Before I start scaring you off:
Would it be difficult to have a separate "unsigned integer
type?". That could still go up to 2^30-1.
Hrvoje Niksic <hniksic(a)srce.hr> writes:
That would be the worst possible option. Mule should bring new
functionality, not cripple XEmacs.
No released XEmacs has that functionality remember? Note that
currently you cripple anyway your XEmacs when you switch it on, you
get an enormous memory overhead on all lisp types.
I wouldn't loose any sleep over 1-bit of integer precision (unless we
were going from 32 to 31).
We have two competing primitive types. One of them is more or less
naturally limited to 31-bits and for the other the cut-off is
arbitrary. We have only one with 31-bits available, you choose?
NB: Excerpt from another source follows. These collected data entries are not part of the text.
(** * BudgetAnalyzer (src/lib/budgetAnalyzer.ts): a shallow embedding

    The analyzer turns a free-text question and a list of spreadsheet rows
    into a narrative, an optional chart payload and an optional chart kind.

    JavaScript numbers are kept abstract behind the class [JSNum]: the
    analysis code is written once over it.  Two instances are given:
    - [float] (Rocq's primitive IEEE-754 binary64), the numbers the code
      really computes with;
    - [xnum], the exact model: NaN, signed infinities and exact rationals,
      with JavaScript's rules for the special values.
    Every number is read back through [js_view] into [xnum], which is what
    the formatting functions ([toFixed], [toLocaleString], [String(n)]) use. *)

From Stdlib Require Import ZArith QArith Qround Qabs String Ascii List Bool Lia.
From Stdlib Require Import Floats.
Import ListNotations.

Open Scope Z_scope.

(** ** Numbers *)

(** A JavaScript number as an exact value: NaN, +/-Infinity or a finite
    rational.  (-0 is not distinguished from +0.) *)
Inductive xnum : Type :=
| XNaN
| XInf (neg : bool)
| XFin (q : Q).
I can already hear people saying,
"Oh, you need larger buffers? Why, compile without Mule -- everyone
sensible does that."
No, the answer would be "use a 64-bit system everyone sensible does
that". I think the number of cases where you want to edit a 0.75 G
file in XEmacs is extremely low, certainly much lower than the # of
people profiting from full UCS-4 transparency (probably also not a big
group).
> You do not really want to do O(n^2) operations on 1 Gbyte
buffers
> anyway.
You don't. Why do you ask?
Because I think editing a 1 Gbyte buffer in a Mule XEmacs will be so
slow that it doesn't matter much anyway.